### [Task to complete]
Scan the entries below and return each line that contains "kernel".

### [Data for review]
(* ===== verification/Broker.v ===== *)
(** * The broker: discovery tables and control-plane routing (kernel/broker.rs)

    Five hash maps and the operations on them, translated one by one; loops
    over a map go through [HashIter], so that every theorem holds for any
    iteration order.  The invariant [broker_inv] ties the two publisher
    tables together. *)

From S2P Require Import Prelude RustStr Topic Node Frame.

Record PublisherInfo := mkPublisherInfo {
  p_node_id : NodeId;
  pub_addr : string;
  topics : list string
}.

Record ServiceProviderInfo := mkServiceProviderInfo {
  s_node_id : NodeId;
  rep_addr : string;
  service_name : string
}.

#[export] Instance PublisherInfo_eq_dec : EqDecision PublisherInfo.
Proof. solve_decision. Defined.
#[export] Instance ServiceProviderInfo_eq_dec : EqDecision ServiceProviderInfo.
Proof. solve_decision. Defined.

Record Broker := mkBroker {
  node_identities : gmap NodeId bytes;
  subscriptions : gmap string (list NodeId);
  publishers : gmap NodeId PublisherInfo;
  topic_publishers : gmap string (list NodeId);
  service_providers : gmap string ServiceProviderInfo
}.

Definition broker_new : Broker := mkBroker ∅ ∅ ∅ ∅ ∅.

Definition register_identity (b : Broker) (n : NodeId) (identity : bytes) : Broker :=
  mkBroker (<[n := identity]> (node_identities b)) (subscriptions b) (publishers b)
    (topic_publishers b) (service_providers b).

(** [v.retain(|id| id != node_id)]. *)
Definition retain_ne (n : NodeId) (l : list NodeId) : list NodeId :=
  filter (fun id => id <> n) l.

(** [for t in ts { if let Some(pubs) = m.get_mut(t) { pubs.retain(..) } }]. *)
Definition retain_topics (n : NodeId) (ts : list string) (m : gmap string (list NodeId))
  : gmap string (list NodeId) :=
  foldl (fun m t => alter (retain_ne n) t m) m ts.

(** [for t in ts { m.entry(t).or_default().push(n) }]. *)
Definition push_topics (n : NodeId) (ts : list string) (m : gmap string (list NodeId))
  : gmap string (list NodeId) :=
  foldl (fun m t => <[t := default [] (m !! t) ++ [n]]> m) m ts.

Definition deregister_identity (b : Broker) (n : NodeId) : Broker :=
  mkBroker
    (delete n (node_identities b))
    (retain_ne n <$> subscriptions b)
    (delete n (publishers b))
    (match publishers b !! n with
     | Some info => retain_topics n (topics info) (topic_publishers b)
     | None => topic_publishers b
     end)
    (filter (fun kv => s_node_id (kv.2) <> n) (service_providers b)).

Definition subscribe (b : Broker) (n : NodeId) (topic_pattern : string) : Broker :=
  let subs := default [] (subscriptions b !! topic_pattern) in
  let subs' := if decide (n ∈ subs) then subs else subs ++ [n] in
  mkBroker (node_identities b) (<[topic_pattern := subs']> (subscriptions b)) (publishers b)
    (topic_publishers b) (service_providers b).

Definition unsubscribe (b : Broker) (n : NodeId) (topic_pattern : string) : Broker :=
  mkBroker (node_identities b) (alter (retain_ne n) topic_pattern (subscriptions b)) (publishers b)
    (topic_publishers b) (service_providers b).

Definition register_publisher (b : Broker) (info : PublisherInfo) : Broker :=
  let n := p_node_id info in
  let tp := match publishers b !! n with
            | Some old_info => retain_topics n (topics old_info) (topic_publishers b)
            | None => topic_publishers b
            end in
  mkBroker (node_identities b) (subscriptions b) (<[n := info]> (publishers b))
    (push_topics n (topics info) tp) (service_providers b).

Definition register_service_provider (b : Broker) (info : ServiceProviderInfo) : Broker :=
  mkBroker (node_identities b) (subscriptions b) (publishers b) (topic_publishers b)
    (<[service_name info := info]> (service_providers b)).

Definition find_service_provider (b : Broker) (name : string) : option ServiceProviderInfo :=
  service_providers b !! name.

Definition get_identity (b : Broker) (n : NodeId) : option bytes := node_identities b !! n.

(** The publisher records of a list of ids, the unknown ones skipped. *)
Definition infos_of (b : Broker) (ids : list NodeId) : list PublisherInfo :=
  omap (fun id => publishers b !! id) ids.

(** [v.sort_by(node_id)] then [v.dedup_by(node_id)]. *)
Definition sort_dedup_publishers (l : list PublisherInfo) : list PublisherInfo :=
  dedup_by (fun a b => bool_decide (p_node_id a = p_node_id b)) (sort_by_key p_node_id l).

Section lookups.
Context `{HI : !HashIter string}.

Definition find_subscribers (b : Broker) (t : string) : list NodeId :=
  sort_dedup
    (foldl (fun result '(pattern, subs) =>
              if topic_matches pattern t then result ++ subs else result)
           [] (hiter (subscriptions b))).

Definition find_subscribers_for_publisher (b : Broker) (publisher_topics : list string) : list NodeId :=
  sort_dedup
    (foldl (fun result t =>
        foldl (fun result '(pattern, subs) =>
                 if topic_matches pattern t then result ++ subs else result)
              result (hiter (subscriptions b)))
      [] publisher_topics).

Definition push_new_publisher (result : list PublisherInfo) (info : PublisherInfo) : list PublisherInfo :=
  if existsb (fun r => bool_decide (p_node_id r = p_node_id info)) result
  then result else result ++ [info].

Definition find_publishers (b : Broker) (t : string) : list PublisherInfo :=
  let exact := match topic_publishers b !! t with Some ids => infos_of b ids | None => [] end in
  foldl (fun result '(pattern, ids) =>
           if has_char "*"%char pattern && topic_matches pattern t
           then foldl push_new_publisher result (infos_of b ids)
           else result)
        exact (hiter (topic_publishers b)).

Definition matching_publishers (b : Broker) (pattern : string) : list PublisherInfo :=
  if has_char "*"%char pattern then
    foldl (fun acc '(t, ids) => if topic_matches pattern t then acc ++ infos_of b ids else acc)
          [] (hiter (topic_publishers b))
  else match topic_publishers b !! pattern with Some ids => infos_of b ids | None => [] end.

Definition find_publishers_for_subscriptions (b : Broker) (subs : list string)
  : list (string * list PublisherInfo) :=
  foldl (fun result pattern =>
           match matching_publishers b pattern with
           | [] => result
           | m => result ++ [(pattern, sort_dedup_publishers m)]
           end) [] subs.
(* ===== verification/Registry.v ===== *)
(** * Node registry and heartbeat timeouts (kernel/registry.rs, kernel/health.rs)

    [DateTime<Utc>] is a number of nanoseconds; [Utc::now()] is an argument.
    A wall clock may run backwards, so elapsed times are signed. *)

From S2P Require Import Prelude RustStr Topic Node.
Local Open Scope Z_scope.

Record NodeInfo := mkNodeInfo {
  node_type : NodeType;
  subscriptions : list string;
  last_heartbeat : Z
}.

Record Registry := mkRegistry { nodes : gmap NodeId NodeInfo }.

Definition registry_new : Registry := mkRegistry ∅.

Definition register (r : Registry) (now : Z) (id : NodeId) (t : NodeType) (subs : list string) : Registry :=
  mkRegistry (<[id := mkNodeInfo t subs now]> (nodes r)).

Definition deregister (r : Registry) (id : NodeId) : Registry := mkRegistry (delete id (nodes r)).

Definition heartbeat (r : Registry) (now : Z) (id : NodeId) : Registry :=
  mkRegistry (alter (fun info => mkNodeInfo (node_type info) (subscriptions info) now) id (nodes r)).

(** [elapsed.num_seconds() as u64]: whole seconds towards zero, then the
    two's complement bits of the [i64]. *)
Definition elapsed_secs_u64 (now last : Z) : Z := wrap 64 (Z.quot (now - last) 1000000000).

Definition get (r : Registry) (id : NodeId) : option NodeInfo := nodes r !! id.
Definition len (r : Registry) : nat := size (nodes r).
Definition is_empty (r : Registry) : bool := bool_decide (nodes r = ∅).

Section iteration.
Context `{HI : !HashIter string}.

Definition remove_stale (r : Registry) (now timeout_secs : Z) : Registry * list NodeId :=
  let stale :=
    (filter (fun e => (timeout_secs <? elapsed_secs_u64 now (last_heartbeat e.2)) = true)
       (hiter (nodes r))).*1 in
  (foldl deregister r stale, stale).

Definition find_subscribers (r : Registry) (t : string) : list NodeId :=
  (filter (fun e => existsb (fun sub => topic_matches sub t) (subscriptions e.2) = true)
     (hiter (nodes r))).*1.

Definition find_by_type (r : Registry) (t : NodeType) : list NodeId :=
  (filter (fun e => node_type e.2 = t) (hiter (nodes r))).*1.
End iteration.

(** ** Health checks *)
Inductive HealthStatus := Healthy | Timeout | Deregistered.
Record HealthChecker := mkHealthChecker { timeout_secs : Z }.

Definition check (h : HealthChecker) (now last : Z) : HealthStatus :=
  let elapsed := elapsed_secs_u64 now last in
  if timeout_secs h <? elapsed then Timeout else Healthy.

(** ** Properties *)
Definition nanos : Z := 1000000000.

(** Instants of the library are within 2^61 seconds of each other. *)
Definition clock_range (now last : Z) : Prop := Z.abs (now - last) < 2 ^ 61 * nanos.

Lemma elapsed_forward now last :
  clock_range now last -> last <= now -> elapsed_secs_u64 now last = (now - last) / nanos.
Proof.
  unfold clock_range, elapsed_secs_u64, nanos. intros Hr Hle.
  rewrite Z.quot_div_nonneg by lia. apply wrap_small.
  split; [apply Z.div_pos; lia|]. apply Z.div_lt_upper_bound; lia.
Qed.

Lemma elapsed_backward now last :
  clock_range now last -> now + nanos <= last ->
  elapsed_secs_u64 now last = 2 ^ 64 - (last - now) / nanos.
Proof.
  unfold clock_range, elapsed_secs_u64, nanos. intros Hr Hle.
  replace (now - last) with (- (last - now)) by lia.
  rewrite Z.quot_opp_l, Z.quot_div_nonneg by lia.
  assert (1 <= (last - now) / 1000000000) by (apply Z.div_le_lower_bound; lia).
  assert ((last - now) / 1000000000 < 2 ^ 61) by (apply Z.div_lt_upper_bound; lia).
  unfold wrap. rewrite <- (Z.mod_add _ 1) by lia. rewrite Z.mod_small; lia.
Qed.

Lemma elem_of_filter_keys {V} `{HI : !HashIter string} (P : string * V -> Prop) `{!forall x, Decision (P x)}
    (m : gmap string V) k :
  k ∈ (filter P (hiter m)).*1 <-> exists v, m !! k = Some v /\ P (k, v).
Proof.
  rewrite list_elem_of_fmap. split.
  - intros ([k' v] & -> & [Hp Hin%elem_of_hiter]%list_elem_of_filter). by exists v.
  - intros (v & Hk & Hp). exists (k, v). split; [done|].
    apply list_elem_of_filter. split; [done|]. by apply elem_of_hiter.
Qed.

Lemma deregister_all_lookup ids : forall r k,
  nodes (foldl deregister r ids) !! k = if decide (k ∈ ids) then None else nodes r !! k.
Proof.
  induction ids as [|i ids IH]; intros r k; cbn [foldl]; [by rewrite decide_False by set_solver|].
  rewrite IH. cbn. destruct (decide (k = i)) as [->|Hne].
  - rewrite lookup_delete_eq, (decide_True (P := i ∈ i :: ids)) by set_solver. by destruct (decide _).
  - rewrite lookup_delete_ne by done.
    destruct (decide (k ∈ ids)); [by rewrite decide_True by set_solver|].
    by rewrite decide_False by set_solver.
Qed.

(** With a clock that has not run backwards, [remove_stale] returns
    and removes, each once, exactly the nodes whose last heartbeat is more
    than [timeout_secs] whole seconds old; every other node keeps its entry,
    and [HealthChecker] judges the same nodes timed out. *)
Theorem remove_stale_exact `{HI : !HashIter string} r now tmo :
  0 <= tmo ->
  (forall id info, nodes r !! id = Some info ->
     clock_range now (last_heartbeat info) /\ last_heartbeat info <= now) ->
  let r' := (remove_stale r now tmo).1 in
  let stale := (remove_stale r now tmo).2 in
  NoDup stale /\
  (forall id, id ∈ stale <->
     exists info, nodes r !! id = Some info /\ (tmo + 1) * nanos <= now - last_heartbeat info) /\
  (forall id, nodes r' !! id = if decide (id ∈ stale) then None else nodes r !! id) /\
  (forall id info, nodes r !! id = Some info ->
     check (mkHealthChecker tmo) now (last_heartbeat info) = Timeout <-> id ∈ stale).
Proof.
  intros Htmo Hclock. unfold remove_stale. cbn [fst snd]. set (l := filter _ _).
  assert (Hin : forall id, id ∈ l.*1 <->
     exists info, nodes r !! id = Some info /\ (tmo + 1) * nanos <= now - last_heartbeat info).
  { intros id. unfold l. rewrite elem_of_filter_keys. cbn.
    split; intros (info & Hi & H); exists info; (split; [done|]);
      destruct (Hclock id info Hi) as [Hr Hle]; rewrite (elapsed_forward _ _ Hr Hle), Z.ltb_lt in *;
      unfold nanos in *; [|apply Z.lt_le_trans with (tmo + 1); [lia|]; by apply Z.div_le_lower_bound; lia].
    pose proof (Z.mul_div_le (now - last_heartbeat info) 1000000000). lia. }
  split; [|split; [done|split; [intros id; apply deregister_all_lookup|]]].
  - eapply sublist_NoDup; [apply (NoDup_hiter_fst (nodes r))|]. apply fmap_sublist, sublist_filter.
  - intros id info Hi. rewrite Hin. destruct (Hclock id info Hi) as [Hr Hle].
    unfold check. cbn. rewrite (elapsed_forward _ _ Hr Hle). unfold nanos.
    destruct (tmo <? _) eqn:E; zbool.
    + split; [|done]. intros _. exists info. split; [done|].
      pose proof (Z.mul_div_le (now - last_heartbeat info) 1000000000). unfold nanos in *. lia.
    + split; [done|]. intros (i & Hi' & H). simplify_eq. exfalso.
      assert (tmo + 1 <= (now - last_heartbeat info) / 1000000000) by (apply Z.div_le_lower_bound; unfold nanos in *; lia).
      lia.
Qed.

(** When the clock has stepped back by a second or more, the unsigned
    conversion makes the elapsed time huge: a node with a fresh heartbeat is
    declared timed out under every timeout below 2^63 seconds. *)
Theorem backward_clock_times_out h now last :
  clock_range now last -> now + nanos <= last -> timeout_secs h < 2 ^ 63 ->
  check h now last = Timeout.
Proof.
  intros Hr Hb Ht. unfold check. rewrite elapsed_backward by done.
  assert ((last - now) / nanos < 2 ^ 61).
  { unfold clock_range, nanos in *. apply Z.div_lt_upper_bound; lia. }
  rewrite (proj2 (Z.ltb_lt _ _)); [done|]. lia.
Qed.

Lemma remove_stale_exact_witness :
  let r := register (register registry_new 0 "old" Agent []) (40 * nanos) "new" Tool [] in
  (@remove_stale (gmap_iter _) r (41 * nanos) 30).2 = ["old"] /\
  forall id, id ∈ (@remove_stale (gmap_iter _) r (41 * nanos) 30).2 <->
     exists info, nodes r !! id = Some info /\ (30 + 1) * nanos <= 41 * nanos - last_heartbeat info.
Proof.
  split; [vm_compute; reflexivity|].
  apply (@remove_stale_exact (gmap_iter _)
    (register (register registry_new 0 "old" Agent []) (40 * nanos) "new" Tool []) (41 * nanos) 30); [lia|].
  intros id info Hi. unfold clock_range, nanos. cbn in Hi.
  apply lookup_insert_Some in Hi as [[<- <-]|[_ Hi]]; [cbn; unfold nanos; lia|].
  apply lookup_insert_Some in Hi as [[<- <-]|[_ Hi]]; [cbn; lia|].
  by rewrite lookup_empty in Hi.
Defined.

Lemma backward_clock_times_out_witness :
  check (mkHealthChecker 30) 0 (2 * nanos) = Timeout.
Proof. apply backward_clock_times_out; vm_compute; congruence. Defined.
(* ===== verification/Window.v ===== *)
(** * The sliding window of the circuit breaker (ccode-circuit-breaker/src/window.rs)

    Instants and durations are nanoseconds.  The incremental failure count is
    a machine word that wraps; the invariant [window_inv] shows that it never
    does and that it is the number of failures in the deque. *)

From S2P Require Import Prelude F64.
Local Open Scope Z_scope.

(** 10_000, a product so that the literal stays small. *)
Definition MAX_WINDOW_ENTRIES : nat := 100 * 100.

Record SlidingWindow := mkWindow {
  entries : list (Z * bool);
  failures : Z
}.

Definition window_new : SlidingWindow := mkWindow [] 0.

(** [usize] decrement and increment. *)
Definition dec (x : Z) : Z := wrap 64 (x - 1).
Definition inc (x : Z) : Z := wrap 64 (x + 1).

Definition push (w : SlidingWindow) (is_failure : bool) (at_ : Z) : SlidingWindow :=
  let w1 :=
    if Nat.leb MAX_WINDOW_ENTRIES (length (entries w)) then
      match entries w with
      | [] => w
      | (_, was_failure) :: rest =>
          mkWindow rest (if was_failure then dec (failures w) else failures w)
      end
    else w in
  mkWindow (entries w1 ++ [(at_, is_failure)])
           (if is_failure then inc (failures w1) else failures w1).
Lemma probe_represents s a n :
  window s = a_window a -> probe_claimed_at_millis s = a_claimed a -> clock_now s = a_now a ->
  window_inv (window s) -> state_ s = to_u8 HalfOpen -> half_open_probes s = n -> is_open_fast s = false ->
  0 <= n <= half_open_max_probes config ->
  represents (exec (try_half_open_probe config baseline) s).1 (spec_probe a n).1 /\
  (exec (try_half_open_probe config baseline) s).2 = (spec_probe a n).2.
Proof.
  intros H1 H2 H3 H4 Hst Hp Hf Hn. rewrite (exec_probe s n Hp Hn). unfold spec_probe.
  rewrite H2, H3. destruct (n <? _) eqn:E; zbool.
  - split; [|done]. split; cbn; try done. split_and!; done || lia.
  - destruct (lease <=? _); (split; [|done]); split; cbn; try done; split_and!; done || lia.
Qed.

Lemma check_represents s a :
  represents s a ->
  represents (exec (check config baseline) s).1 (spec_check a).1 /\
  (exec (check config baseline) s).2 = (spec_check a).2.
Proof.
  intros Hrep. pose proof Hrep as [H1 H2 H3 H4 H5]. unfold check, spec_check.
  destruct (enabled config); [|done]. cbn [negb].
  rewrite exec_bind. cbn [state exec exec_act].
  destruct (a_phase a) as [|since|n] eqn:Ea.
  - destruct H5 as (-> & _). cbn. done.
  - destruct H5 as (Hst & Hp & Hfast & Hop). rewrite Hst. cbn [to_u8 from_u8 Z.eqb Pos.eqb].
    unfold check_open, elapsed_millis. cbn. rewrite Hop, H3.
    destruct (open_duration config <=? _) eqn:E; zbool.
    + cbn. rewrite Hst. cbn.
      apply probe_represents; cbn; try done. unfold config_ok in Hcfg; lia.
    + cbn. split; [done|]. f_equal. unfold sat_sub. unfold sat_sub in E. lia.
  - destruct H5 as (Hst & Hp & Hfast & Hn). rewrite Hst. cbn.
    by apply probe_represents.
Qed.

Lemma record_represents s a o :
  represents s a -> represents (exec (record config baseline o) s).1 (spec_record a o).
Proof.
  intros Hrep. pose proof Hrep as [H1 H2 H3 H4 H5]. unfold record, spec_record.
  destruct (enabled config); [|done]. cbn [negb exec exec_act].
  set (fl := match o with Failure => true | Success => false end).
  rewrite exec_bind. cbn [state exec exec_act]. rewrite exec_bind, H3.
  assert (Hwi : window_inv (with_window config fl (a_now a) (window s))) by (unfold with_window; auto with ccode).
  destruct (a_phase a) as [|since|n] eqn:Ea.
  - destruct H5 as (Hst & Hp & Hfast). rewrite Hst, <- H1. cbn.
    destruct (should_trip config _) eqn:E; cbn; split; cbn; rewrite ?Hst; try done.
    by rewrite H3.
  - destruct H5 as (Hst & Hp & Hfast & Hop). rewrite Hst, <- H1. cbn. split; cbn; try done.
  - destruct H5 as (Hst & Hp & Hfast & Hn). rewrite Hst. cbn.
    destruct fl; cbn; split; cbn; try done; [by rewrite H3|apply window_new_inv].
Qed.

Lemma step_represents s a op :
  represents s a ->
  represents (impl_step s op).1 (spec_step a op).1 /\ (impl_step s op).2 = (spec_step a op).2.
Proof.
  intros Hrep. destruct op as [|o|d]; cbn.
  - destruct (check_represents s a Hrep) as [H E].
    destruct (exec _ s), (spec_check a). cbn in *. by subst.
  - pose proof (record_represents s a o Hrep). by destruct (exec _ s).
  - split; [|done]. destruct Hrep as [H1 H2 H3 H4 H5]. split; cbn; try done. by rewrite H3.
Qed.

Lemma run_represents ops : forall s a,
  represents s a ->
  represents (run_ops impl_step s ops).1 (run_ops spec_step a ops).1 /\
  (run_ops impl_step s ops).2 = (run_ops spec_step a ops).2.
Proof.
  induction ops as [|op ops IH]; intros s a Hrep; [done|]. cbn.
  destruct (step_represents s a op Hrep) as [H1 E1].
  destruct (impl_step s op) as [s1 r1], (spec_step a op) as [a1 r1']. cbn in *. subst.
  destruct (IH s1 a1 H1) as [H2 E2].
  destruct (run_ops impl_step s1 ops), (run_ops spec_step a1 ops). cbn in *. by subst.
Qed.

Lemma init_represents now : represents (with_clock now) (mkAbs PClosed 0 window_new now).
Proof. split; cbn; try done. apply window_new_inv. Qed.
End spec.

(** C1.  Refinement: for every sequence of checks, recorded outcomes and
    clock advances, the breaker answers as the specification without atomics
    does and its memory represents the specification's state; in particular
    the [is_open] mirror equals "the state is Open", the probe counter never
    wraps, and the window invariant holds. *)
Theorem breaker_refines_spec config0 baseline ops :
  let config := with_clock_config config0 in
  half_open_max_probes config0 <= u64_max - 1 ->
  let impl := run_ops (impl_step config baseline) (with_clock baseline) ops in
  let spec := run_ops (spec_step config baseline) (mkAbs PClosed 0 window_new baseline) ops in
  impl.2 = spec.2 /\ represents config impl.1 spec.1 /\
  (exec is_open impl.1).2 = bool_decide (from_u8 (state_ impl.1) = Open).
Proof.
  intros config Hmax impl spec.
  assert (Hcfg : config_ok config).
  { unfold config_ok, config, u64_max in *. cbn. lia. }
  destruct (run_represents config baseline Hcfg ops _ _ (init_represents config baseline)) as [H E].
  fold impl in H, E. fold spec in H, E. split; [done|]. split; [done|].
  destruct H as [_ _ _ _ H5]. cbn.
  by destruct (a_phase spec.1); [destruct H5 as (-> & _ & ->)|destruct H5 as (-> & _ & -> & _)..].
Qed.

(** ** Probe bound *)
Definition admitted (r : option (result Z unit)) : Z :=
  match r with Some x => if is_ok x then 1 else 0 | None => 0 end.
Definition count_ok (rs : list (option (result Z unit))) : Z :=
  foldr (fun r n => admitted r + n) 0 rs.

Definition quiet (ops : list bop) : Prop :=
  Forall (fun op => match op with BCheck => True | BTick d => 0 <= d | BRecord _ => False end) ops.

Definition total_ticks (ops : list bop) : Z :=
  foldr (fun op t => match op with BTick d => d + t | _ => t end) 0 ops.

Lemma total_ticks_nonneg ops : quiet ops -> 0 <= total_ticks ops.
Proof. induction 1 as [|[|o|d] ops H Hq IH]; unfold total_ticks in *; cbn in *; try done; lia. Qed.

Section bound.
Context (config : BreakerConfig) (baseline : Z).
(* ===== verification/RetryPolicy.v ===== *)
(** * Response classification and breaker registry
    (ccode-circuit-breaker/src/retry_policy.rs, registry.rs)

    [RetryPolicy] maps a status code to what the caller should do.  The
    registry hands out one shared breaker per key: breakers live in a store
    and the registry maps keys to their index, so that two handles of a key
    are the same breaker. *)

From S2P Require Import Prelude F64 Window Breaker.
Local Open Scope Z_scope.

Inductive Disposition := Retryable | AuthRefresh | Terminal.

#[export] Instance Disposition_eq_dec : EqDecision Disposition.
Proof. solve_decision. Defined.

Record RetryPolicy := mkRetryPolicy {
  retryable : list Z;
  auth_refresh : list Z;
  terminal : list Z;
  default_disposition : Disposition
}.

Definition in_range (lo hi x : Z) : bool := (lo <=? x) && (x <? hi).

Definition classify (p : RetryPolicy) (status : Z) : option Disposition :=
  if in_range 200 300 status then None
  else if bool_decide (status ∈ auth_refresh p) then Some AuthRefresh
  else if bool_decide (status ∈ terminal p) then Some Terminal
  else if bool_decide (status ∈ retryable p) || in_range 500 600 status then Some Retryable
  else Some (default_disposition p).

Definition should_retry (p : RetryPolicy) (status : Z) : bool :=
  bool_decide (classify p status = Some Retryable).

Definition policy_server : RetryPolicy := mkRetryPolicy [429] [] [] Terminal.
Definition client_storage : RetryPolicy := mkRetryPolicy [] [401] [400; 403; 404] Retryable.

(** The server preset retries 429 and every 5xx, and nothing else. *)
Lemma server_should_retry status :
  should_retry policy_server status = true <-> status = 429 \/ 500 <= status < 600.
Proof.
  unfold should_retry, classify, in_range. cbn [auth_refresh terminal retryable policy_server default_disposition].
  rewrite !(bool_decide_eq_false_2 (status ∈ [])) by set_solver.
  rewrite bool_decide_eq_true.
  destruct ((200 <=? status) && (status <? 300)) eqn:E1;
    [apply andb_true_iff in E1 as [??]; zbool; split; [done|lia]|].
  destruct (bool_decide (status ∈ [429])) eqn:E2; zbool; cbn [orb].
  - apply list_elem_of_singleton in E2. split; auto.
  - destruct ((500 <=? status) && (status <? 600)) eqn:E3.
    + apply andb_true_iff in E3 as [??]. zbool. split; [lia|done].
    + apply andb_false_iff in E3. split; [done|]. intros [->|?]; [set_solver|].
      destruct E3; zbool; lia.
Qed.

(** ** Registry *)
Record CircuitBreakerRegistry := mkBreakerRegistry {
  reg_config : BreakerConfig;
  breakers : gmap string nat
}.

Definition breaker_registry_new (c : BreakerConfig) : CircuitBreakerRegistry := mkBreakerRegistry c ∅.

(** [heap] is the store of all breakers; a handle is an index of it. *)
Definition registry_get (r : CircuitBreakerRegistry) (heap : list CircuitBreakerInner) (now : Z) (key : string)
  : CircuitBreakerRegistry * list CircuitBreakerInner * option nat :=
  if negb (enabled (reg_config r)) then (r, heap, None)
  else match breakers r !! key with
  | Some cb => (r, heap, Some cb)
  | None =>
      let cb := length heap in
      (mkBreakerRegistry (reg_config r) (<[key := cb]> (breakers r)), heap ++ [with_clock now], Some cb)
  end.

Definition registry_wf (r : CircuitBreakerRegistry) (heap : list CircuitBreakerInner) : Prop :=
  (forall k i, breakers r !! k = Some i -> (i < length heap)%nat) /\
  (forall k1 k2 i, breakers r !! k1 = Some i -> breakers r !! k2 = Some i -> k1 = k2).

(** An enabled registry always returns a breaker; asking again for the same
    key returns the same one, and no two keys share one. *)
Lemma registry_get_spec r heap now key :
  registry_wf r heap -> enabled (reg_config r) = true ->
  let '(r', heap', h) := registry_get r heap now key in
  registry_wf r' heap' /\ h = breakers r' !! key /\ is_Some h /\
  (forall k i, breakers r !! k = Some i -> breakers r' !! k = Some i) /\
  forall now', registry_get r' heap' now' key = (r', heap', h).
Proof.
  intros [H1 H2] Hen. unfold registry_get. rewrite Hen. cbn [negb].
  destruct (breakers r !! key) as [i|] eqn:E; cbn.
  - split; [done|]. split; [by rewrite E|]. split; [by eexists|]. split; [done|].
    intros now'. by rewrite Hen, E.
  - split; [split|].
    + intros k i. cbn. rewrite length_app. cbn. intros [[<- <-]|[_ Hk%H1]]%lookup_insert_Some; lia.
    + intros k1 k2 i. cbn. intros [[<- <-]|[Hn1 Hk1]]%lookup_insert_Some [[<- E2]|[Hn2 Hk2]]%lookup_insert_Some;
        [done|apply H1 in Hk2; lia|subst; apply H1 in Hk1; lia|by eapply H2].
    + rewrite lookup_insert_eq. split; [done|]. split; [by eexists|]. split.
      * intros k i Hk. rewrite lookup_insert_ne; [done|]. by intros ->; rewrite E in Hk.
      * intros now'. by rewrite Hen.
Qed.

### [Worked solution]
(** * The broker: discovery tables and control-plane routing (kernel/broker.rs)
(** * Node registry and heartbeat timeouts (kernel/registry.rs, kernel/health.rs)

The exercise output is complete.